Zügellos und unregierbar?

Von Günter Rohleder · 05.05.2012
Wut, Zorn, Empörung. Das Lodern und Blitzen der Augen, das brodelnde Blut, die bebenden Lippen, das Stöhnen, Brüllen und Stammeln - der Stoiker Seneca verabscheute die Wut als tugendlos, ja unmenschlich.
Für Aristoteles dagegen war der Zorn ein Affekt, der den tapferen Mann unterstützt. Den Kriegskünstler Achill etwa. Doch die Zornausbrüche tapferer Männer, Helden oder Götter mit ihren schrecklichen Folgen stehen nicht im Mittelpunkt dieser "Langen Nacht".

Im Mittelpunkt steht die Empörung von Menschen wie Sie und ich: Von Traudl Vorbrodt, seit Jahrzehnten engagiert für Menschen auf der Flucht. Von Alfons Kujat, Schauspieler, Schweijk und Rebell. Von Antje Borchardt, Filmemacherin und Aktivistin für demokratische Verhältnisse.

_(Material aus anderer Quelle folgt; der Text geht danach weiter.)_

(** * The router's navigation pipeline (modules/@angular/router/src/router.ts)

    A shallow embedding of [Router.scheduleNavigation] and [Router.runNavigate],
    of [PreActivation] (the guard-phase diff, [checkGuards], [resolveData]) and
    of [ActivateRoutes] (the commit-phase diff), with the properties the
    specification states about them.

    Conventions of the embedding.
    - A JavaScript exception is the [Throw] result of the error monad [Res];
      reading a property of [null] or [undefined] throws [TypeError].
    - An object used as a dictionary and walked with [forEach] is an
      association list in insertion order (outlet names are not integer-like,
      so [for ... in] visits the keys in insertion order).
    - Object identity ([===] on route configs and on activated routes) is
      equality of an identity tag carried by the record.
    - An observable is the finite sequence of notifications it delivers to
      its subscriber ([Notifs]), and subscribing to the guards of a check is
      a run that logs the guards it invokes ([Run]).
    - [runNavigate] is cut into turns at its suspension points ([Stage]); the
      turns of the navigations in flight interleave ([Router.exec]).
    - What activation does to the mounted UI is a log of operations and an
      updated outlet map, both kept when activation throws half-way. *)

From Stdlib Require Import Ascii.
From stdpp Require Import gmap strings list pretty.

Set Warnings "-register-all".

Von Menschen also, die nicht gelassen bleiben, wenn sie andere im Müll nach etwas Verwertbarem wühlen sehen. Menschen, die zornig werden, wenn sie erfahren, dass die EU ihre Außengrenze wieder "erfolgreich" gegen ein Boot mit afrikanischen Flüchtlingen verteidigt hat.

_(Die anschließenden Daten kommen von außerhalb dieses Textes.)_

(** *** Cues *)

Definition text1 : string := "Namaste! Yeh demo transcription hai.".
Definition text2 : string := "Aap yahan subtitles edit kar sakte ho.".
Definition text3 : string := "Jab ready ho, burn-in karke download kar lo.".


(** *** Colours *)








(** *** The burn request *)

Definition is_ok {A} (o : Py.outcome A) : bool :=
  match o with Py.Ok _ => true | Py.Raise _ => false end.

Definition upload_suffix (file : UploadFile) : string :=
  let ext := splitext_ext (default "" (filename file)) in
  match ext with
  | EmptyString => ".bin"
  | _ => ext
  end.

(** The first steps of [burn_subtitles]: the three temporary files. *)
Definition stage (file : UploadFile) (srt : string) : M (path * path * path) :=
  video_path ← _save_upload_to_temp file;
  srt_path ← mkstemp ".srt";
  write_file srt_path (encode_utf8 srt);;
  out_path ← mkstemp ".mp4";
  mret (video_path, srt_path, out_path).

(** What the render invocation of a request does: the outcome of
    [subprocess.run(cmd, check=True)] on the staged files. *)
Definition render_outcome (t : tools) (file : UploadFile) (srt style : string)
    (w : world) : Py.outcome string :=
  match stage file srt w with
  | (Py.Ok (vp, sp, op), w1) =>
      check_true (fst (ffmpeg_render t (render_cmd vp sp op style) (files w1)))
  | (Py.Raise e, _) => Py.Raise e
  end.

(** *** Sample inputs *)

Definition empty_world : world := World ∅ 0.

Definition sample_upload : UploadFile :=
  Upload (Some "clip.mp4") [Byte.x00; Byte.x01; Byte.x02; Byte.xff].

(** No [ffmpeg] binary at all. *)
Definition absent_engine : tools :=
  Tools (NotStarted Py.FileNotFoundError)
        (fun _ _ => (NotStarted Py.FileNotFoundError, []))
        (fun _ _ => NotStarted Py.FileNotFoundError).

(** [ffmpeg] is there, but the render exits with status 1 after
    writing a few bytes; [ffprobe] reports a zero duration. *)
Definition broken_engine : tools :=
  Tools (Exited 0 "")
        (fun _ _ => (Exited 1 "", [Byte.x2a]))
        (fun _ _ => Exited 0 "0.0").

(** [ffmpeg] renders. *)
Definition working_engine : tools :=
  Tools (Exited 0 "")
        (fun _ _ => (Exited 0 "", [Byte.x2a; Byte.x2b]))
        (fun _ _ => Exited 0 "0.0").

Definition sample_style : string :=
  "Alignment=2,Fontsize=28,PrimaryColour=&H00FFFFFF,BackColour=&H99000000,Outline=1,BorderStyle=3".

(** A stand-in for [float] that knows one literal. *)
Definition sample_float (s : string) : Py.outcome Q :=
  if String.eqb s "0.0" then Py.Ok 0%Q else Py.Raise Py.ValueError.

End Spec.

Import Spec.

(** ** Further vocabulary

    Notions used by the properties of the code that lie beyond the
    timestamp, colour and fallback statements above. *)

Module Vocab.

Import Sys Api.

(** [n] leading [#] characters. *)
Fixpoint hashes (n : nat) : string :=
  match n with
  | O => ""
  | S k => String "#" (hashes k)
  end.

(** Characters that cannot end or split a quoted filter option:
    letters, digits and [&], [=], [,], [-]. *)
Definition safe_char (c : ascii) : bool :=
  let n := nat_of_ascii c in
  (Nat.leb 48 n && Nat.leb n 57) || (Nat.leb 65 n && Nat.leb n 90)
  || (Nat.leb 97 n && Nat.leb n 122)
  || Nat.eqb n 38 || Nat.eqb n 61 || Nat.eqb n 44 || Nat.eqb n 45.

Fixpoint all_safe (s : string) : bool :=
  match s with
  | EmptyString => true
  | String c rest => safe_char c && all_safe rest
  end.

(** Does [c] occur in [s]? *)
Fixpoint occurs (c : ascii) (s : string) : bool :=
  match s with
  | EmptyString => false
  | String a rest => Ascii.eqb a c || occurs c rest
  end.

(** The bytes the render invocation of a request leaves in the output
    file. *)
Definition render_output (t : tools) (file : UploadFile) (srt style : string)
    (w : world) : bytes :=
  match stage file srt w with
  | (Py.Ok (vp, sp, op), w1) =>
      snd (ffmpeg_render t (render_cmd vp sp op style) (files w1))
  | (Py.Raise _, _) => []
  end.


(** The code points of a text made of code points below 256. *)
Definition code_points (s : string) : list N :=
  map N_of_ascii (list_ascii_of_string s).

(** Unicode scalar values: at most 10FFFF and not a surrogate. *)
Definition is_scalar (cp : N) : bool :=
  (cp <? 55296)%N || ((57343 <? cp)%N && (cp <? 1114112)%N).

End Vocab.

Import Vocab.

(** * Properties *)

(** ** Rationals: truncation, floor, [//] and [%] *)

Section Rationals.
Local Open Scope Q_scope.

Lemma int_floor (q : Q) : 0 <= q -> Py.int q = Qfloor q.
Proof.
  destruct q as [n d]. unfold Qle, Py.int, Qfloor. simpl. intros H.
  apply Z.quot_div_nonneg; lia.
Qed.

Lemma int_inject_Z (z : Z) : Py.int (inject_Z z) = z.
Proof. unfold Py.int. simpl. apply Z.quot_1_r. Qed.

Lemma floor_nonneg (q : Q) : 0 <= q -> (0 <= Qfloor q)%Z.
Proof.
  intros H. change 0%Z with (Qfloor 0). apply Qfloor_resp_le. exact H.
Qed.

Lemma int_floor_nonneg (q : Q) : (0 <= Qfloor q)%Z -> Py.int q = Qfloor q.
Proof.
  intros H. apply int_floor.
  apply Qle_trans with (inject_Z (Qfloor q)); [|apply Qfloor_le].
  change 0 with (inject_Z 0). rewrite <- Zle_Qle. exact H.
Qed.

Lemma Qfloor_add_Z (q : Q) (k : Z) : Qfloor (q + inject_Z k) = (Qfloor q + k)%Z.
Proof.
  destruct q as [n d]. unfold Qfloor, Qplus, inject_Z. simpl.
  rewrite Pos.mul_1_r, Z.mul_1_r.
  rewrite Z.div_add by lia. reflexivity.
Qed.

Lemma Qfloor_sub_Z (q : Q) (k : Z) : Qfloor (q - inject_Z k) = (Qfloor q - k)%Z.
Proof.
  unfold Qminus.
  assert (E : - inject_Z k == inject_Z (- k))
    by (unfold inject_Z, Qopp, Qeq; simpl; lia).
  rewrite E, Qfloor_add_Z. lia.
Qed.

Lemma Qfloor_div_pos (q : Q) (p : positive) :
  Qfloor (q / (Zpos p # 1)) = (Qfloor q / Zpos p)%Z.
Proof.
  destruct q as [n d]. unfold Qfloor, Qdiv, Qmult, Qinv, inject_Z. simpl.
  rewrite Z.mul_1_r, Pos2Z.inj_mul.
  symmetry. apply Z.div_div; lia.
Qed.

Lemma floor_mod (t : Q) (p : positive) :
  Qfloor (Py.mod_ t (Zpos p # 1)) = (Qfloor t mod Zpos p)%Z.
Proof.
  unfold Py.mod_. rewrite Qfloor_div_pos.
  change (Zpos p # 1) with (inject_Z (Zpos p)).
  rewrite <- inject_Z_mult, Qfloor_sub_Z.
  rewrite Z.mod_eq by lia. reflexivity.
Qed.

Lemma Qltb_lt (a b : Q) : Py.Qltb a b = true <-> a < b.
Proof.
  unfold Py.Qltb. rewrite negb_true_iff. split.
  - intros H. apply Qnot_le_lt. intros L. apply Qle_bool_iff in L. congruence.
  - intros H. destruct (Qle_bool b a) eqn:E; [|reflexivity].
    apply Qle_bool_iff in E. exfalso. by apply (Qlt_not_le a b).
Qed.

Lemma Qltb_ge (a b : Q) : Py.Qltb a b = false <-> b <= a.
Proof. unfold Py.Qltb. rewrite negb_false_iff. apply Qle_bool_iff. Qed.

Lemma min_cases (a b : Q) :
  (b < a /\ Py.min a b = b) \/ (a <= b /\ Py.min a b = a).
Proof.
  unfold Py.min. destruct (Py.Qltb b a) eqn:E.
  - left. by apply Qltb_lt in E.
  - right. by apply Qltb_ge in E.
Qed.




End Rationals.

(** ** Formatting and reading decimal fields *)

Section Formatting.

Lemma length_app (s1 s2 : string) :
  String.length (s1 ++ s2) = (String.length s1 + String.length s2)%nat.
Proof. induction s1 as [|c s1 IH]; simpl; auto. Qed.

Lemma zeros_length (k : nat) : String.length (Py.zeros k) = k.
Proof. induction k; simpl; auto. Qed.




Lemma format_0d_nonneg (w : nat) (z : Z) :
  (0 <= z)%Z ->
  Py.format_0d w z =
    Py.zeros (w - String.length (Py.dec_digits (Z.to_N z)))
      ++ Py.dec_digits (Z.to_N z).
Proof.
  intros H. unfold Py.format_0d, Py.format_zero.
  destruct (Z.ltb_spec z 0); [lia|]. simpl.
  replace (Z.abs_N z) with (Z.to_N z) by (destruct z; simpl; auto; lia).
  by rewrite Nat.sub_0_r.
Qed.


Lemma format_0d_length (w : nat) (z : Z) :
  (0 <= z)%Z ->
  String.length (Py.format_0d w z)
  = Nat.max w (String.length (Py.dec_digits (Z.to_N z))).
Proof.
  intros H. rewrite format_0d_nonneg by done.
  rewrite length_app, zeros_length. lia.
Qed.

(** Numbers below 1000 have at most three digits, numbers below 100 at
    most two: checked on every such number. *)
Lemma dec_digits_small (n : nat) :
  (n < 1000)%nat ->
  (String.length (Py.dec_digits (N.of_nat n)) <= 3)%nat /\
  ((n < 100)%nat -> (String.length (Py.dec_digits (N.of_nat n)) <= 2)%nat).
Proof.
  intros H.
  assert (A : forallb (fun k =>
              Nat.leb (String.length (Py.dec_digits (N.of_nat k))) 3
              && (negb (Nat.ltb k 100)
                  || Nat.leb (String.length (Py.dec_digits (N.of_nat k))) 2))
            (seq 0 1000) = true) by (vm_compute; reflexivity).
  rewrite forallb_forall in A.
  specialize (A n). rewrite in_seq in A.
  specialize (A ltac:(lia)). apply andb_prop in A as [A1 A2].
  apply Nat.leb_le in A1. split; [exact A1|].
  intros Hn. apply orb_prop in A2 as [A2|A2].
  - apply negb_true_iff, Nat.ltb_ge in A2. lia.
  - by apply Nat.leb_le.
Qed.

Lemma format_0d_len2 (z : Z) :
  (0 <= z < 100)%Z -> String.length (Py.format_0d 2 z) = 2%nat.
Proof.
  intros H. rewrite format_0d_length by lia.
  destruct (dec_digits_small (Z.to_nat z)) as [_ B]; [lia|].
  rewrite Z_nat_N in B. specialize (B ltac:(lia)). lia.
Qed.

Lemma format_0d_len3 (z : Z) :
  (0 <= z < 1000)%Z -> String.length (Py.format_0d 3 z) = 3%nat.
Proof.
  intros H. rewrite format_0d_length by lia.
  destruct (dec_digits_small (Z.to_nat z)) as [B _]; [lia|].
  rewrite Z_nat_N in B. lia.
Qed.







End Formatting.

(** ** Timestamps *)

Section Timestamps.
Local Open Scope Q_scope.

Lemma ts_hours (t : Q) : Py.int (Py.floordiv t 3600) = (Qfloor t / 3600)%Z.
Proof.
  unfold Py.floordiv. rewrite int_inject_Z. apply (Qfloor_div_pos t 3600).
Qed.

Lemma ts_minutes (t : Q) :
  Py.int (Py.floordiv (Py.mod_ t 3600) 60) = (Qfloor t mod 3600 / 60)%Z.
Proof.
  unfold Py.floordiv. rewrite int_inject_Z.
  rewrite (Qfloor_div_pos _ 60). rewrite (floor_mod t 3600). reflexivity.
Qed.

Lemma ts_seconds (t : Q) : Py.int (Py.mod_ t 60) = (Qfloor t mod 60)%Z.
Proof.
  rewrite int_floor_nonneg; rewrite (floor_mod t 60); [reflexivity|].
  apply Z.mod_pos_bound. lia.
Qed.

Lemma frac_bounds (t : Q) :
  0 <= (t - inject_Z (Qfloor t)) * 1000
  /\ (t - inject_Z (Qfloor t)) * 1000 < 1000.
Proof.
  pose proof (Qfloor_le t) as H1. pose proof (Qlt_floor t) as H2.
  rewrite inject_Z_plus in H2. change (inject_Z 1) with 1 in H2.
  split.
  - apply Qmult_le_0_compat; [|discriminate]. lra.
  - apply Qlt_le_trans with (1 * 1000); [|discriminate].
    apply Qmult_lt_compat_r; [reflexivity|]. lra.
Qed.

Lemma millis_bounds (t : Q) : (0 <= millis t < 1000)%Z.
Proof.
  unfold millis. destruct (frac_bounds t) as [H1 H2]. split.
  - by apply floor_nonneg.
  - assert (H3 : inject_Z (Qfloor ((t - inject_Z (Qfloor t)) * 1000))
                 < inject_Z 1000).
    { eapply Qle_lt_trans; [apply Qfloor_le|exact H2]. }
    by rewrite <- Zlt_Qlt in H3.
Qed.


Lemma ts_millis (t : Q) :
  0 <= t -> Py.int ((t - inject_Z (Py.int t)) * 1000) = millis t.
Proof.
  intros H. rewrite (int_floor t H). apply int_floor. apply frac_bounds.
Qed.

Menschen, die sich empören, wenn Volksvertreter eine marktkonforme Demokratie ausrufen.

Wo ist die Empathie der Zornlosen? - Eine "Lange Nacht" mit Geschichten vom Zorn, um ihn herum und über ihn hinaus.

Alfons Kujat
Du nicht!: Storys aus dem Leben von Alfons Kujat
Books on Demand GmbH;
Dezember 2004
Dem alltäglichen Zwang zur Anpassung mit der Lust an der Rebellion begegnen: Im Ostfriesland der späten 60er und 70er Jahre und im Berlin der 80er und 90er hat Alfons Kujat unter anderem als Boxer und Fabrikarbeiter, Soldat, Schauspieler, Koch, Hausbesetzer und Kopfschlachter gelebt und gearbeitet. In seinen kraftvollen und leidenschaftlichen biografischen Storys, aufgeschrieben von Albert Scharenberg, wird gezeigt, was passieren kann, wenn man es leid ist, sich von irgendwelchen Leuten rumkommandieren zu lassen - und wieso es Spaß macht, selbst auszuteilen. Albert Scharenberg, Redakteur und Autor, kennt Alfons Kujat aus Ostfriesland. Er veröffentlichte unter anderem Bücher über Malcolm X, über Berlin und zur Kritik der Globalisierung.

Alfons Kujat als Francois Villon (YouTube)



Auszug aus dem Manuskript:

In rotem Schwefel, gelbem Operment,
In siedend heißem Blei, das sie zerbeiße,
In ungelöschtem Kalk, der sie verbrennt,
In schwarzem Pech, gemixt mit stinkigem Schweiße,
In Laugen aus Urin und Wuchrerscheiße,
Im Spülicht, dick von Lepraeitersud,
Gut umgerührt, mit Gallensaft vergoren,
Von Füchsen, Dachsen, Wölfen, wild vor Wut
Muss man die Zungen der Verleumder schmoren.


François Villon, Zorndichter, anarchischer Rebell und Teilzeiträuber im Paris des 15. Jahrhunderts. Den Villon in dieser Langen Nacht macht uns der Schauspieler Alfons Kujat. Selbst Rebell und zornerfahren wird er uns in den kommenden drei Stunden neben Balladen und Versen aus der Lebensbeichte François Villons einiges aus seinem eigenen Leben preisgeben.
Seneca, Villon, Kujat. Und was machen wir mit all den Zorngeschichten der Götter und Helden, was mit dem schäumenden Achill?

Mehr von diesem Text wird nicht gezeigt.